* _Aim of the task_
The required output is all lines below that contain the word "paymentId".

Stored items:
┄┄┄┄┄┄┄┄┄┄
(** Recording a payment creates one row, under a key nothing had. *)
Lemma recordManual_tx_creates input actor context w i w' :
  recordManual_tx input actor context w = (Ok i, w') →
  ∃ r, payments (db w') = <[i := r]> (payments (db w)) ∧ pay_id r = i ∧
    stores input (userId actor) r ∧
    unique_in (payments (db w)) pay_idempotencyKey (sm_submissionKey input) = true ∧
    userRoles (db w') = userRoles (db w).
Proof.
  unfold recordManual_tx. intros Hrun.
  apply bind_Ok in Hrun as (?&w1&Hl&Hrun). apply lock_row_Ok in Hl as ->.
  apply bind_Ok in Hrun as (?&w1&Hr&Hrun). apply read_Ok in Hr as [-> ->].
  apply bind_Ok in Hrun as (invoice&w1&Hr&Hrun). apply lift_Ok in Hr as [_ ->].
  apply bind_Ok in Hrun as ([]&w1&Ha&Hrun). apply assertPayableAmount_Ok in Ha as (_&_&->).
  apply bind_Ok in Hrun as (now&w1&Hn&Hrun). apply new_date_Ok in Hn as [_ ->].
  apply bind_Ok in Hrun as (r&w1&Hc&Hrun).
  pose proof (chargeData_stores _ _ _ _ _ _ _ Hc) as Hst.
  pose proof (keeps_run userRoles _ _ _ _ _ Hc) as Hroles.
  apply chargeData_Ok in Hc as [_ Ht].
  apply bind_Ok in Hrun as ([]&w2&Hp&Hrun).
  assert (userRoles (db w2) = userRoles (db w1)) as Hroles2
    by (eapply keeps_run; [|exact Hp]; unfold create_payment, put_payment; apply _).
  apply create_payment_tables in Hp as (_&Hu&_&Ht2).
  apply bind_Ok in Hrun as ([]&w3&Hv&Hrun). apply ret_Ok in Hrun as [-> ->].
  pose proof (charge_roles _ _ _ _ _ _ _ _ _ _ Hv) as Hroles3.
  apply applyVerifiedCharge_Ok in Hv as (?&?&_&_&_&Ht3).
  apply tables_eq in Ht as [_ Hpay]. injection Ht2 as _ Hpay2. injection Ht3 as _ Hpay3.
  exists r. rewrite Hpay in *. split_and!; [by rewrite Hpay3, Hpay2|done..| |by rewrite Hroles3, Hroles2, Hroles].
  destruct Hst as (_&_&_&_&_&_&_&_&<-&_). done.
Qed.

(** A stored payment answers the request that made it. *)
Lemma duplicate_matches record input u role :
  stores input u (pr_payment record) → proof_texts (sm_proof input) →
  pr_createdByRole record = Some role →
  duplicateChargeResult record input role None =
  (view ← toPayment record; Ok (MkPaymentResult view true)).
Proof.
  intros (Hk&_&Hi&_&Ha&Hm&Hr&Hp&_&Ht) Htexts Hrole. unfold duplicateChargeResult.
  rewrite Hk, Hi, Ha, Hm, Hr, Hp, Hrole, proof_metadata_roundtrip by done.
  rewrite String.eqb_refl, Z.eqb_refl, !bool_decide_eq_true_2 by done. simpl.
  destruct (pf_paidAt _) as [t|]; [|done]. rewrite (Ht t) by done.
  by rewrite bool_decide_eq_true_2.
Qed.
Lemma recordManual_first input actor context w res w' :
  recordManual input actor context w = (Ok res, w') → mr_duplicate res = false →
  ∃ r record, stores input (userId actor) r ∧
    userRoles (db w') = userRoles (db w) ∧
    find_unique (payments (db w')) pay_idempotencyKey (sm_submissionKey input) = Some r ∧
    include_payment (db w') r = Some record ∧ toPayment record = Ok (mr_payment res).
Proof.
  unfold recordManual. intros Hrun Hdup.
  apply bind_Ok in Hrun as (found&w1&Hf&Hrun). apply read_Ok in Hf as [-> ->].
  destruct (_ ≫= _) as [record|].
  { apply lift_Ok in Hrun as [Hrun _]. unfold duplicateChargeResult in Hrun.
    destruct (_ && _); [|done]. apply result_bind_Ok in Hrun as (v&_&[= <-]). done. }
  apply bind_Ok in Hrun as ([]&w1&Hv&Hrun).
  assert (userRoles (db w1) = userRoles (db w)) as Hroles.
  { eapply keeps_run; [|exact Hv]. unfold validateReceivedAt. apply _. }
  unfold catch in Hrun.
  match type of Hrun with match ?t with _ => _ end = _ =>
    destruct t as [[res1|e] w2] eqn:Htry end.
  2: { unfold handleCreationError in Hrun. destruct (is_unique_violation e); [|done].
       apply bind_Ok in Hrun as (found&w3&_&Hrun). destruct found as [record|]; [|done].
       apply lift_Ok in Hrun as [Hrun _]. unfold duplicateChargeResult in Hrun.
       destruct (_ && _); [|done]. apply result_bind_Ok in Hrun as (v&_&[= <-]). done. }
  injection Hrun as -> ->. apply bind_Ok in Htry as (i&w3&Htx&Htry).
  apply transaction_Ok, recordManual_tx_creates in Htx as (r&Hpay&Hid&Hst&Hu&Hr3).
  apply bind_Ok in Htry as (view&w4&Hg&Htry). apply ret_Ok in Htry as [-> ->].
  unfold get_payment_unchecked in Hg. apply bind_Ok in Hg as (record&w5&Hg&Hview).
  apply lift_Ok in Hview as [Hview ->].
  unfold get_payment_record in Hg. apply bind_Ok in Hg as (found&w4&Hg&Hrec).
  apply read_Ok in Hg as [-> ->]. apply lift_Ok in Hrec as [Hrec%of_option_Ok ->].
  rewrite Hpay, lookup_insert_eq in Hrec. simpl in Hrec.
  destruct Hst as (?&Hprov&?) eqn:E. rewrite Hprov in Hrec. simpl in Hrec.
  exists r, record. rewrite Hr3, Hroles, Hpay. split_and!; try done.
  assert (sm_submissionKey input = pay_idempotencyKey r) as -> by (symmetry; apply Hst).
  apply find_unique_new. rewrite <- Hu. f_equal. apply Hst.
Qed.

(** Recording a payment is safe to retry: after it succeeded, the same request
    by the same administrator, sent again, is answered with the same payment as a
    duplicate, and neither the invoice nor anything else changes. *)
Theorem payment_retry_safe input actor context w res w' again w2
    (Hrun : recordManual input actor context w = (Ok res, w'))
    (Hnew : mr_duplicate res = false)
    (Hrole : userRoles (db w) !! userId actor = Some UserRole.ADMIN)
    (Htexts : proof_texts (sm_proof input))
    (Hdb : db w2 = db w') :
  recordManual input actor again w2 = (Ok (MkPaymentResult (mr_payment res) true), w2).
Proof.
  apply recordManual_first in Hrun as (r&record&Hst&Hroles&Hf&Hinc&Hview); [|done].
  unfold recordManual, find_payment_by_key, read, gets. unfold mbind at 1, M_bind at 1.
  rewrite Hdb, Hf. simpl. rewrite Hinc. unfold lift.
  assert (pr_payment record = r ∧ pr_createdByRole record = Some UserRole.ADMIN) as [Hr Hrec].
  { unfold include_payment in Hinc. apply bind_Some in Hinc as (v&_&[= <-]). simpl.
    destruct Hst as (_&_&_&->&_). simpl. by rewrite Hroles. }
  rewrite (duplicate_matches _ _ (userId actor)); [|by rewrite Hr|done|done].
  by rewrite Hview.
Qed.
End retries.

(** ** Verifying a payment *)
(** A fully paid order awaiting its payment becomes PAID; others stay. *)
Definition order_after (orderId : option string) (fullyPaid : bool) (o : Order) : OrderStatus :=
  if fullyPaid && bool_decide (orderId = Some (ord_id o)) &&
     (ord_status o ==b OrderStatus.AWAITING_PAYMENT)
  then OrderStatus.PAID else ord_status o.
Definition orders_keyed (d : Db) : Prop := ∀ i o, orders d !! i = Some o → ord_id o = i.

Lemma update_order_if_statuses id p f w n w' s :
  (∀ o, p o = true → ord_status (f o) = s) →
  update_order_if id p f w = (Ok n, w') →
  ∀ i, ord_status <$> orders (db w') !! i =
       (λ o, if bool_decide (i = id) && p o then s else ord_status o) <$> orders (db w) !! i.
Proof.
  unfold update_order_if, update_one. intros Hf Hrun i.
  apply bind_Ok in Hrun as (t&w1&Ht&Hrun). apply new_date_Ok in Ht as [-> ->].
  apply bind_Ok in Hrun as (m&w1&Hr&Hrun). apply read_Ok in Hr as [-> ->]. simpl in Hrun.
  destruct (orders (db w) !! id) as [r|] eqn:Hr; [destruct (p r) eqn:Hp|].
  all: apply bind_Ok in Hrun as (?&w1&Hw&Hrun); apply write_Ok in Hw as ->;
    apply ret_Ok in Hrun as [-> ->]; simpl.
  - rewrite lookup_insert. destruct (decide (id = i)) as [<-|].
    + rewrite Hr, bool_decide_eq_true_2 by done. simpl. rewrite Hp. simpl. by rewrite Hf.
    + rewrite bool_decide_eq_false_2 by done. done.
  - case_bool_decide as Hi; [|done]. subst i. rewrite Hr. simpl. by rewrite Hp.
  - case_bool_decide as Hi; [|done]. subst i. by rewrite Hr.
Qed.
Lemma mark_order_paid_statuses orderId fullyPaid i p actor context w u w' :
  orders_keyed (db w) →
  mark_order_paid orderId fullyPaid i p actor context w = (Ok u, w') →
  ∀ j, ord_status <$> orders (db w') !! j = order_after orderId fullyPaid <$> orders (db w) !! j.
Proof.
  unfold mark_order_paid. intros Hk Hrun j.
  assert (∀ o, orders (db w) !! j = Some o → bool_decide (orderId = Some (ord_id o)) =
            bool_decide (orderId = Some j)) as Hid by (intros o Ho; by rewrite (Hk _ _ Ho)).
  destruct orderId as [id|]; [|apply ret_Ok in Hrun as [_ ->]].
  - destruct fullyPaid; simpl in Hrun; [|by apply ret_Ok in Hrun as [_ ->]].
    apply bind_Ok in Hrun as (n&w1&Hu&Hrun).
    apply (update_order_if_statuses _ _ _ _ _ _ OrderStatus.PAID) with (i := j) in Hu; [|done].
    apply (keeps_run orders) in Hrun; [|apply _]. rewrite Hrun, Hu.
    destruct (orders (db w) !! j) as [o|] eqn:Ho; [|done]. simpl. unfold order_after.
    rewrite (Hid o) by done. simpl. f_equal. rewrite (bool_decide_ext (Some id = Some j) (j = id));
      [done|naive_solver].
  - destruct (orders (db w) !! j); [|done]. simpl. unfold order_after. by rewrite andb_false_r.
Qed.

#[local] Instance update_invoice_lines i f : Keeps invoiceItems (update_invoice i f).
Proof. unfold update_invoice. apply _. Qed.
#[local] Instance mark_paid_lines o f i p a c : Keeps invoiceItems (mark_order_paid o f i p a c).
Proof. unfold mark_order_paid. apply _. Qed.
#[local] Instance event_lines e k p i : Keeps invoiceItems (payment_event e k p i).
Proof. unfold payment_event. apply _. Qed.

Definition renewal_event (paymentId : string) (d : Db) : Prop :=
  ∃ i e, outboxEvents d !! i = Some e ∧ out_eventType e = "RENEWAL_PAYMENT_COMPLETED" ∧
    out_aggregateId e = paymentId ∧ out_status e = OutboxStatus.PENDING.
Lemma applyVerifiedCharge_effects invoice p amount actor context now source w u w' :
  orders_keyed (db w) →
  applyVerifiedCharge invoice p amount actor context now source w = (Ok u, w') →
  let fullyPaid := inv_balanceDue invoice - amount =? 0 in
  (∀ j, ord_status <$> orders (db w') !! j =
        order_after (inv_orderId invoice) fullyPaid <$> orders (db w) !! j) ∧
  (fullyPaid = true → 0 < count_rows (renewal_line (inv_id invoice)) (invoiceItems (db w)) →
   renewal_event p (db w')).
Proof.
  intros Hk Hrun fullyPaid. unfold applyVerifiedCharge in Hrun.
  apply bind_Ok in Hrun as ([]&w1&Hu&Hrun).
  pose proof (keeps_run orders _ _ _ _ _ Hu) as Ho1.
  pose proof (keeps_run invoiceItems _ _ _ _ _ Hu) as Hl1.
  apply bind_Ok in Hrun as ([]&w2&Hm&Hrun).
  pose proof (keeps_run invoiceItems _ _ _ _ _ Hm) as Hl2.
  pose proof (mark_order_paid_statuses _ _ _ _ _ _ _ _ _
    ltac:(unfold orders_keyed; by rewrite Ho1) Hm) as Hst. clear Hm.
  apply bind_Ok in Hrun as ([]&w3&He&Hrun).
  pose proof (keeps_run orders _ _ _ _ _ He) as Ho3.
  pose proof (keeps_run invoiceItems _ _ _ _ _ He) as Hl3.
  apply bind_Ok in Hrun as (n&w4&Hr&Hrun). apply read_Ok in Hr as [-> ->].
  apply bind_Ok in Hrun as ([]&w4&Hev&Hrun).
  pose proof (keeps_run orders _ _ _ _ _ Hev) as Ho4.
  pose proof (keeps_run orders _ _ _ _ _ Hrun) as Ho5.
  pose proof (keeps_run outboxEvents _ _ _ _ _ Hrun) as Hx5. split.
  - intros j. by rewrite Ho5, Ho4, Ho3, Hst, Ho1.
  - intros Hfull Hlines. unfold renewal_event. rewrite Hx5. clear Hx5.
    rewrite Hl3, Hl2, Hl1 in Hev. fold fullyPaid in Hev. rewrite Hfull in Hev.
    apply Z.ltb_lt in Hlines. rewrite Hlines in Hev.
    apply when_Ok in Hev as [[_ Hev]|[? _]]; [|done].
    unfold payment_event in Hev. apply create_outbox_Ok in Hev as (i&now'&_&->). exists i. eexists.
    split; [apply lookup_insert_eq|done].
Qed.

Section verification.
Context `{ZodFormats} `{Sha256}.

#[local] Instance update_payment_if_lines i p f : Keeps invoiceItems (update_payment_if i p f).
Proof. unfold update_payment_if. apply _. Qed.

(** The guards of a verification, and the charge it then applies. *)
Lemma verify_tx_cases p i actor context w u w' :
  keyed_tables (ledger_tables (db w)) →
  verify_tx p i actor context w = (Ok u, w') →
  ∃ r v t now w1, payments (db w) !! p = Some r ∧ reviewable r = true ∧
    invoices (db w) !! i = Some v ∧ open_for_payment (inv_status v) ∧
    0 < pay_amount r <= inv_balanceDue v ∧
    ledger_tables (db w1) = (invoices (db w), <[p := r <| pay_status := PaymentStatus.SUCCEEDED |>
      <| pay_providerTransactionId := Some (providerReference
           (default "OTHER" (pay_manualMethod r)) (default "" (pay_reference r))) |>
      <| pay_reviewedByUserId := Some (userId actor) |> <| pay_reviewedAt := Some now |>
      <| pay_verifiedAt := Some now |> <| pay_updatedAt := t |>]> (payments (db w))) ∧
    orders (db w1) = orders (db w) ∧ invoiceItems (db w1) = invoiceItems (db w) ∧
    applyVerifiedCharge v p (pay_amount r) actor context now UserRole.CUSTOMER w1 = (Ok u, w').
Proof.
  intros [Hki Hkp] Hrun. unfold verify_tx in Hrun.
  apply bind_Ok in Hrun as (?&w1&Hl&Hrun). apply lock_row_Ok in Hl as ->.
  apply bind_Ok in Hrun as (?&w1&Hr&Hrun). apply read_Ok in Hr as [-> ->].
  apply bind_Ok in Hrun as (?&w1&Hr&Hrun). apply read_Ok in Hr as [-> ->].
  apply bind_Ok in Hrun as (r&w1&Hr&Hrun). apply lift_Ok in Hr as [Hr%of_option_Ok ->].
  apply bind_Some in Hr as (r0&Hr0&Hr). destruct (reviewable r0) eqn:Hrev; [|done]. simplify_eq.
  apply bind_Ok in Hrun as (v&w1&Hv&Hrun). apply lift_Ok in Hv as [Hv%of_option_Ok ->].
  apply bind_Ok in Hrun as ([]&w1&Ha&Hrun). apply assertPayableAmount_Ok in Ha as (Hopen&Hamt&->).
  apply bind_Ok in Hrun as (now&w1&Hn&Hrun). apply new_date_Ok in Hn as [_ ->].
  pose proof (Hkp _ _ Hr0) as Hid. simpl in Hid. rewrite Hid in Hrun.
  apply bind_Ok in Hrun as (n&w1&Hu&Hrun).
  pose proof (keeps_run orders _ _ _ _ _ Hu) as Ho.
  pose proof (keeps_run invoiceItems _ _ _ _ _ Hu) as Hi.
  apply bind_Ok in Hrun as ([]&w2&Hq&Hrun). apply require_Ok in Hq as [Hq ->].
  apply update_payment_if_tables in Hu as [[-> _]|(_&r1&t&Hr1&_&Ht)]; [done|].
  simpl in Hr1, Ht. rewrite Hr0 in Hr1. injection Hr1 as <-.
  exists r, v, t, now, w1. split_and!; try done; lia.
Qed.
┄┄┄┄┄┄┄┄┄┄
* _Answer below_
Definition renewal_event (paymentId : string) (d : Db) : Prop :=
    out_aggregateId e = paymentId ∧ out_status e = OutboxStatus.PENDING.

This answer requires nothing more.